# EXERCISE INSTRUCTIONS:
All entries below must be reproduced without a single change.
/---
(** The nearest enclosing block that stands for [br_block] records the value.  A
    parent comes before its child, so the number of blocks is enough fuel. *)
Fixpoint register_break_fuel (fuel : nat) (block_id : nat) (br_block : InstructionRef) (value : InstructionRef)
    : M unit :=
  match fuel with
  | O => lift diverge
  | S fuel =>
      b ← block_at block_id;
      let up := match parent b with
                | Some p => register_break_fuel fuel p br_block value
                | None => unreachable
                end in
      match vuir_block b with
      | Some data =>
          if bool_decide (block_inst data = br_block) then set_block block_id (add_break value b data) else up
      | None => up
      end
  end.
Definition register_break (block_id : nat) (br_block value : InstructionRef) : M unit :=
  register_break_fuel (S block_id) block_id br_block value.

(** A jump out of a compile-time block leaves its analysis. *)
Definition analyze_break (block : nat) (id br_block : InstructionId) (value : InstructionRef) (value_span : Span.Span)
    : Analyzed :=
  value ← resolve_inst value;
  b ← block_at block;
  if comptime b then fail (ComptimeBreak br_block value)
  else
    target ← resolve_inst (Instruction br_block);
    target ← unwrap (as_id target);
    ty ← type_of value;
    _ ←? ensure_type_exist_in_runtime ty value_span;
    r ← inst block (Vtir.Break target value);
    map_inst id r ;;
    register_break block (Instruction target) value ;;
    ok (r, ControlFlow.Always).

Definition analyze_repeat (block : nat) (id loop : InstructionId) : Analyzed :=
  target ← resolve_inst (Instruction loop);
  target ← unwrap (as_id target);
  r ← inst block (Vtir.Repeat target);
  map_inst id r ;;
  ok (r, ControlFlow.Always).

(** The type of the function under analysis. *)
Definition current_fn_type : M TypeFn :=
  f ← gets fun_;
  f ← unwrap f;
  key ← index_to_key f;
  f ← lift (as_fn key);
  key ← index_to_key (fn_ty f);
  lift (as_type_fn key).

Definition analyze_return (block : nat) (id : InstructionId) (value : option InstructionRef) (span : Span.Span)
    : Analyzed :=
  value ←? match value with
           | Some value =>
               value ← resolve_inst value;
               t ← current_fn_type;
               value ←? coerce block (Value.ret_ty t) value span;
               ok (Some value)
           | None => ok None
           end;
  b ← block_at block;
  if inlined b then fail (InlineReturn value)
  else
    r ← inst block (Vtir.Return value);
    map_inst id r ;;
    ok (r, ControlFlow.Always).

(** ** Captures *)

Fixpoint env_field (fields : list (GlobalVuirInstructionId * nat)) (c : GlobalVuirInstructionId) : option nat :=
  match fields with
  | [] => None
  | (c', i) :: fields => if bool_decide (c' = c) then Some i else env_field fields c
  end.

(** A captured variable: a pointer in the environment that the block is given. *)
Definition runtime_capture (block : nat) (c : GlobalVuirInstructionId) (span : Span.Span) : M (Result InstructionRef) :=
  b ← block_at block;
  match runtime_env b with
  | None => fail_at (bytes_of "runtime capture used without a runtime capture environment") span
  | Some env =>
      match env_field (env_fields env) c with
      | None => fail_at (bytes_of "runtime capture is not available in the current namespace environment") span
      | Some field_idx =>
          kv ← index_to_key_value (Sema.env_ty env);
          match kv with
          | (KType (Struct _), VStruct env_struct) =>
              f ← lift (get_idx (struct_fields env_struct) field_idx);
              env_ptr_ty ← intern_ptr_type (Sema.env_ty env) false;
              typed_env_ptr ← inst block (Vtir.BitCast (env_ptr env) env_ptr_ty);
              capture_field_ptr_ty ← intern_ptr_type (sf_ty f) false;
              capture_field_ptr ← inst block (Vtir.StructFieldPtr typed_env_ptr field_idx capture_field_ptr_ty);
              captured_ptr ←? analyze_load block capture_field_ptr span;
              analyze_load block captured_ptr span
          | _ =>
              push_error (Diagnostic.with_message Diagnostic.error
                (bytes_of "runtime capture environment must be a struct")) ;;
              fail AnalysisFailed
          end
      end
  end.

Definition analyze_capture_get (block : nat) (idx : nat) (span : Span.Span) : M (Result InstructionRef) :=
  owner_type ← namespace_owner block;
  captures ← namespace_captures owner_type;
  captures ← unwrap captures;
  c ← lift (get_idx captures idx);
  match c with
  | Comptime i => ok (Interned i)
  | Runtime c => runtime_capture block c span
  end.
\---
# REPLY:
(** The nearest enclosing block that stands for [br_block] records the value.  A
    parent comes before its child, so the number of blocks is enough fuel. *)
Fixpoint register_break_fuel (fuel : nat) (block_id : nat) (br_block : InstructionRef) (value : InstructionRef)
    : M unit :=
  match fuel with
  | O => lift diverge
  | S fuel =>
      b ← block_at block_id;
      let up := match parent b with
                | Some p => register_break_fuel fuel p br_block value
                | None => unreachable
                end in
      match vuir_block b with
      | Some data =>
          if bool_decide (block_inst data = br_block) then set_block block_id (add_break value b data) else up
      | None => up
      end
  end.
Definition register_break (block_id : nat) (br_block value : InstructionRef) : M unit :=
  register_break_fuel (S block_id) block_id br_block value.

(** A jump out of a compile-time block leaves its analysis. *)
Definition analyze_break (block : nat) (id br_block : InstructionId) (value : InstructionRef) (value_span : Span.Span)
    : Analyzed :=
  value ← resolve_inst value;
  b ← block_at block;
  if comptime b then fail (ComptimeBreak br_block value)
  else
    target ← resolve_inst (Instruction br_block);
    target ← unwrap (as_id target);
    ty ← type_of value;
    _ ←? ensure_type_exist_in_runtime ty value_span;
    r ← inst block (Vtir.Break target value);
    map_inst id r ;;
    register_break block (Instruction target) value ;;
    ok (r, ControlFlow.Always).

Definition analyze_repeat (block : nat) (id loop : InstructionId) : Analyzed :=
  target ← resolve_inst (Instruction loop);
  target ← unwrap (as_id target);
  r ← inst block (Vtir.Repeat target);
  map_inst id r ;;
  ok (r, ControlFlow.Always).

(** The type of the function under analysis. *)
Definition current_fn_type : M TypeFn :=
  f ← gets fun_;
  f ← unwrap f;
  key ← index_to_key f;
  f ← lift (as_fn key);
  key ← index_to_key (fn_ty f);
  lift (as_type_fn key).

Definition analyze_return (block : nat) (id : InstructionId) (value : option InstructionRef) (span : Span.Span)
    : Analyzed :=
  value ←? match value with
           | Some value =>
               value ← resolve_inst value;
               t ← current_fn_type;
               value ←? coerce block (Value.ret_ty t) value span;
               ok (Some value)
           | None => ok None
           end;
  b ← block_at block;
  if inlined b then fail (InlineReturn value)
  else
    r ← inst block (Vtir.Return value);
    map_inst id r ;;
    ok (r, ControlFlow.Always).

(** ** Captures *)

Fixpoint env_field (fields : list (GlobalVuirInstructionId * nat)) (c : GlobalVuirInstructionId) : option nat :=
  match fields with
  | [] => None
  | (c', i) :: fields => if bool_decide (c' = c) then Some i else env_field fields c
  end.

(** A captured variable: a pointer in the environment that the block is given. *)
Definition runtime_capture (block : nat) (c : GlobalVuirInstructionId) (span : Span.Span) : M (Result InstructionRef) :=
  b ← block_at block;
  match runtime_env b with
  | None => fail_at (bytes_of "runtime capture used without a runtime capture environment") span
  | Some env =>
      match env_field (env_fields env) c with
      | None => fail_at (bytes_of "runtime capture is not available in the current namespace environment") span
      | Some field_idx =>
          kv ← index_to_key_value (Sema.env_ty env);
          match kv with
          | (KType (Struct _), VStruct env_struct) =>
              f ← lift (get_idx (struct_fields env_struct) field_idx);
              env_ptr_ty ← intern_ptr_type (Sema.env_ty env) false;
              typed_env_ptr ← inst block (Vtir.BitCast (env_ptr env) env_ptr_ty);
              capture_field_ptr_ty ← intern_ptr_type (sf_ty f) false;
              capture_field_ptr ← inst block (Vtir.StructFieldPtr typed_env_ptr field_idx capture_field_ptr_ty);
              captured_ptr ←? analyze_load block capture_field_ptr span;
              analyze_load block captured_ptr span
          | _ =>
              push_error (Diagnostic.with_message Diagnostic.error
                (bytes_of "runtime capture environment must be a struct")) ;;
              fail AnalysisFailed
          end
      end
  end.

Definition analyze_capture_get (block : nat) (idx : nat) (span : Span.Span) : M (Result InstructionRef) :=
  owner_type ← namespace_owner block;
  captures ← namespace_captures owner_type;
  captures ← unwrap captures;
  c ← lift (get_idx captures idx);
  match c with
  | Comptime i => ok (Interned i)
  | Runtime c => runtime_capture block c span
  end.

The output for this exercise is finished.